Russian early warning satellite

Kosmos 2479 (Космос 2479 meaning Cosmos 2479) is a Russian US-KMO missile early warning satellite which was launched in 2012 as part of the Russian Aerospace Defence Forces' Oko programme. The satellite is designed to identify missile launches using infrared telescopes. It was the last US-KMO geostationary satellite, to be launched, prior to the system being replaced by EKS.

Kosmos 2479 was launched from Site 81/24 at Baikonur Cosmodrome in Kazakhstan. The last Proton-K carrier rocket with a DM-2 upper stage was used to perform the launch, which took place at 05:49 UTC on 30 March 2012. The launch successfully placed the satellite into geostationary orbit. It subsequently received its Kosmos designation, and the international designator 2012-012A. The United States Space Command assigned it the Satellite Catalog Number 38101.

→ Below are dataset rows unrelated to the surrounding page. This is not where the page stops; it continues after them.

(** * DoubleKeyTable: a two-level linear-probing hash table

    Shallow embedding of [src/double_key_table.py].  The top-level table is
    an array of optional [(first_key, nested_table)] entries addressed by
    linear probing; every nested table maps second keys to values.

    Python objects are modelled by values: a nested table is referenced from
    exactly one slot of exactly one array, so in-place mutation of the object
    stored in a slot is the replacement of that slot's content. *)

From Stdlib Require Import ZArith Lia List String Ascii Bool.
From stdpp Require Import prelude strings.

Open Scope Z_scope.

(** ** Exceptions and results *)

Inductive exn : Set :=
  | KeyError
  | FullError
  | ZeroDivisionError
  | AttributeError
  | TypeError
  | IndexError.

Inductive result (A : Type) : Type :=
  | Ok (a : A)
  | Raise (e : exn).

Arguments Ok {A} a.
Arguments Raise {A} e.

Definition rbind {A B : Type} (r : result A) (k : A -> result B) : result B :=
  match r with
  | Ok a => k a
  | Raise e => Raise e
  end.

Notation "x <- c1 ;; c2" := (rbind c1 (fun x => c2))
  (at level 100, c1 at next level, right associativity).

(** ** The polynomial rolling hash *)

Definition HASH_BASE : Z := 31.
(** ** Two virtual IPs, one of them local *)

(** C6: in non-DNS-HA mode, with exactly two configured virtual IPs of
    which exactly one resolves to a local interface, [ha_joined] returns
    normally; the group it publishes names exactly one virtual-IP resource,
    the one of the resolvable address, and the resource map it publishes
    holds the load balancer, the service resource and that one virtual-IP
    resource, three entries in all; the parameters of the virtual-IP
    resource are the text [params ip="<address>" cidr_netmask="<netmask>"
    nic="<interface>"] of the resolvable address. *)
Theorem ha_joined_one_resolvable_vip
    (w : World) (st : State) (relation_id : option string) (rid : string)
    (vips v1 v2 local other iface : string) (netmask : option string)
    (bindiface mcastport : value) (i j : nat) :
  (forall h c, w_fault w h c = None) ->
  truthy (w_config w "dns-ha") = false ->
  target_relation w relation_id = Some rid ->
  index (w_os_release w (trace st ++ [c_get_hacluster_config]) "ceilometer-common")
        (OPENSTACK_RELEASES w) = Some i ->
  index "liberty" (OPENSTACK_RELEASES w) = Some j ->
  w_get_hacluster_config w (trace st) !! "vip" = Some (VStr vips) ->
  w_get_hacluster_config w (trace st) !! "ha-bindiface" = Some bindiface ->
  w_get_hacluster_config w (trace st) !! "ha-mcastport" = Some mcastport ->
  Py.split vips = [v1; v2] ->
  (v1 = local /\ v2 = other) \/ (v1 = other /\ v2 = local) ->
  (forall h, w_get_iface_for_address w h local = Some iface) ->
  (forall h, w_get_netmask_for_address w h local = netmask) ->
  (forall h, w_get_iface_for_address w h other = None) ->
  exists st' probes payload resources resource_params,
    ha_joined relation_id w st = (Ret tt, st') /\
    trace st' =
      trace st ++ [c_get_hacluster_config; c_os_release "ceilometer-common"] ++ probes
      ++ [c_relation_set relation_id
            {["groups" :=
                VDict {["grp_ceilometer_vips" := "res_ceilometer_" +:+ iface +:+ "_vip"]}]};
          c_relation_set relation_id payload] /\
    relation_writes probes = [] /\
    payload !! "resources" = Some (VDict resources) /\
    payload !! "resource_params" = Some (VDict resource_params) /\
    resources =
      {[ "res_ceilometer_" +:+ iface +:+ "_vip" := "ocf:heartbeat:IPaddr2";
         (if Nat.leb j i then "res_ceilometer_polling"
          else "res_ceilometer_agent_central") :=
           (if Nat.leb j i then "ocf:openstack:ceilometer-polling"
            else "ocf:openstack:ceilometer-agent-central");
         "res_ceilometer_haproxy" := "lsb:haproxy" ]} /\
    dom resources =
      {[ "res_ceilometer_haproxy";
         if Nat.leb j i then "res_ceilometer_polling" else "res_ceilometer_agent_central";
         "res_ceilometer_" +:+ iface +:+ "_vip" ]} /\
    size resources = 3 /\
    resources !! ("res_ceilometer_" +:+ iface +:+ "_vip") = Some "ocf:heartbeat:IPaddr2" /\
    resource_params !! ("res_ceilometer_" +:+ iface +:+ "_vip")
      = Some ("params ip=" +:+ quote_mark +:+ local +:+ quote_mark
              +:+ " cidr_netmask=" +:+ quote_mark
              +:+ (match netmask with Some mask => mask | None => "None" end)
              +:+ quote_mark
              +:+ " nic=" +:+ quote_mark +:+ iface +:+ quote_mark) /\
    dom resource_params = dom resources.
Proof.
  intros Hfault Hdns Hrid Hi Hj Hvip Hbind Hmcast Hsplit Horder Hlocal Hmask Hother.
  destruct (vip_resource_key_fresh iface) as (Hk1 & Hk2 & Hk3).
  assert (Hkey : (if Nat.leb j i then NEW_RES_KEY else LEGACY_RES_KEY)
                 <> "res_ceilometer_haproxy") by (by destruct (Nat.leb j i)).
  assert (Hvk : vip_resource_key iface
                <> (if Nat.leb j i then NEW_RES_KEY else LEGACY_RES_KEY))
    by (by destruct (Nat.leb j i)).
  assert (exists st', ha_joined relation_id w st = (Ret tt, st') /\
            exists probes,
            trace st' =
              trace st ++ [c_get_hacluster_config; c_os_release "ceilometer-common"]
              ++ probes
              ++ [c_relation_set relation_id
                    {["groups" :=
                        VDict {["grp_ceilometer_vips" := vip_resource_key iface]}]};
                  c_relation_set relation_id
                    (ha_settings bindiface mcastport
                       (<[vip_resource_key iface := "ocf:heartbeat:IPaddr2"]>
                          (base_resources
                             (if Nat.leb j i then NEW_RES_KEY else LEGACY_RES_KEY)))
                       (<[vip_resource_key iface :=
                            vip_resource_params local netmask iface]>
                          (base_resource_params
                             (if Nat.leb j i then NEW_RES_KEY else LEGACY_RES_KEY)
                             (ssl_port_of_last_unit w)))
                       (if Nat.leb j i then [LEGACY_RES_KEY] else []))] /\
            relation_writes probes = []) as (st' & Hrun & probes & Htrace & Hprobes).
  { unfold ha_joined. forward.
    unfold CompareOpenStackReleases_ge. forward.
    cbn [record_call trace]. rewrite Hi, Hj. forward.
    rewrite Hdns. unfold publish_vip_group. forward.
    unfold getitem at 1. rewrite Hvip. forward.
    rewrite Hsplit. cbn [for_fold].
    destruct Horder as [[-> ->]|[-> ->]].
    - unfold vip_step. forward. rewrite Hlocal. forward. rewrite Hother, Hmask. forward.
      cbn [v_vip_group v_resources v_resource_params app length Nat.leb Py.join].
      forward. unfold getitem. rewrite Hbind, Hmcast. forward.
      erewrite relation_set_run by eassumption.
      eexists. split; [reflexivity|]. eexists [_; _; _].
      split; [cbn; rewrite <- !app_assoc; reflexivity|reflexivity].
    - unfold vip_step. forward. rewrite Hother. forward. rewrite Hlocal. forward.
      rewrite Hmask. forward.
      cbn [v_vip_group v_resources v_resource_params app length Nat.leb Py.join].
      forward. unfold getitem. rewrite Hbind, Hmcast. forward.
      erewrite relation_set_run by eassumption.
      eexists. split; [reflexivity|]. eexists [_; _; _].
      split; [cbn; rewrite <- !app_assoc; reflexivity|reflexivity]. }
  eexists st', probes, _, _, _. split; [exact Hrun|].
  split; [exact Htrace|]. split; [exact Hprobes|].
  split; [reflexivity|]. split; [reflexivity|].
  change ("res_ceilometer_" +:+ iface +:+ "_vip") with (vip_resource_key iface).
  change "res_ceilometer_polling" with NEW_RES_KEY.
  change "res_ceilometer_agent_central" with LEGACY_RES_KEY.
  split; [by destruct (Nat.leb j i)|].
  unfold base_resources, base_resource_params.
  split; [set_eq_tac|].
  split.
  { rewrite !map_size_insert_None, map_size_singleton; [done| |].
    - by rewrite lookup_singleton_ne.
    - by rewrite lookup_insert_ne, lookup_singleton_ne. }
  split; [by rewrite lookup_insert_eq|].
  split; [rewrite lookup_insert_eq; by destruct netmask|].
  destruct (truthy_opt (ssl_port_of_last_unit w)); set_eq_tac.
Qed.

Kosmos 2479 replaced Kosmos 2440 which was launched in June 2008 and operated until February 2010. These satellites are moved to 80°E and then moved to their intended position. It arrived at 80°E in mid-April 2012 and featured in the official opening of the Oko eastern control centre at Pivan-1 in May. It started to drift from 80°E in July 2012 and in October 2012 it was stabilised at 166°E, a location registered as Prognoz-6 but which had previously never been used.